C’est dans cette épure que se révèle le paradigme originel de toutes les dominations, trempées en quelque sorte dans les corps, avant que le mouvement de la civilisation ne l’édulcore et ne finisse par le dissimuler. Je ne sais si Pierre, pointilleux sur l’interprétation de son œuvre (en témoignent les multiples livres d’entretiens) aurait adhéré à cette hypothèse. Mais le monde des figures et des bordels n’existe que pour aider à l’intelligibilité du monde tel qu’il va ; à l’instar de l’état de nature chez Rousseau, il est une fantasmagorie poussée à son point hyperbolique permettant de comprendre combien le processus de civilisation a recouvert le mécanisme prostitutionnel primitif.
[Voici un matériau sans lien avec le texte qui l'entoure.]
(** pack on a working store that has none of the index files writes the
    entries received, in order and [n] per index file, under consecutive
    numbers from 0, touches no other object, and returns the number of index
    files written: all entries when the input is closed or done, the full index
    files and the error when a worker fails. *)
Theorem pack_correct n it down id path input fin s :
  0 < n -> series it down id path -> (forall i, objects s !! path i = None) ->
  let entries := entry_of <$> input in
  let files := written n fin entries in
  exists s', pack n it input fin s = (Ok (N.of_nat files, end_error fin), s') /\
    (forall j, j < files -> document s' (path (N.of_nat j)) (chunk_at n entries j)) /\
    (forall q, (forall j, j < files -> q <> path (N.of_nat j)) -> objects s' !! q = objects s !! q).
Proof. apply pack_run. Qed.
Grattez sous la surface, semble dire Guyotat, et vous trouverez, pas loin, dans toute domination (famille, couple, État, colonisation, mercantilisme) la fatalité ontologique de corps désirés, mus en esclavage et vendus… Il suffit pour s’en convaincre de penser que le viol est devenu (ou resté), dans les conflits d’aujourd’hui, une arme de guerre. C’est la raison pour laquelle ce monde de figures, décrit dans Joyeux animaux de la misère III est anhistorique. Ce qui s’y est passé ne peut pas être effacé de l’histoire, car le mal appartient à une structure intemporelle. Ce monde est bien toujours là, présent juste en dessous, fantôme du nôtre. « L’œuvre est belle, mais elle réclame beaucoup. Par combien de souffrances je passe, tous les jours, à vivre en permanence hanté par ces figures… »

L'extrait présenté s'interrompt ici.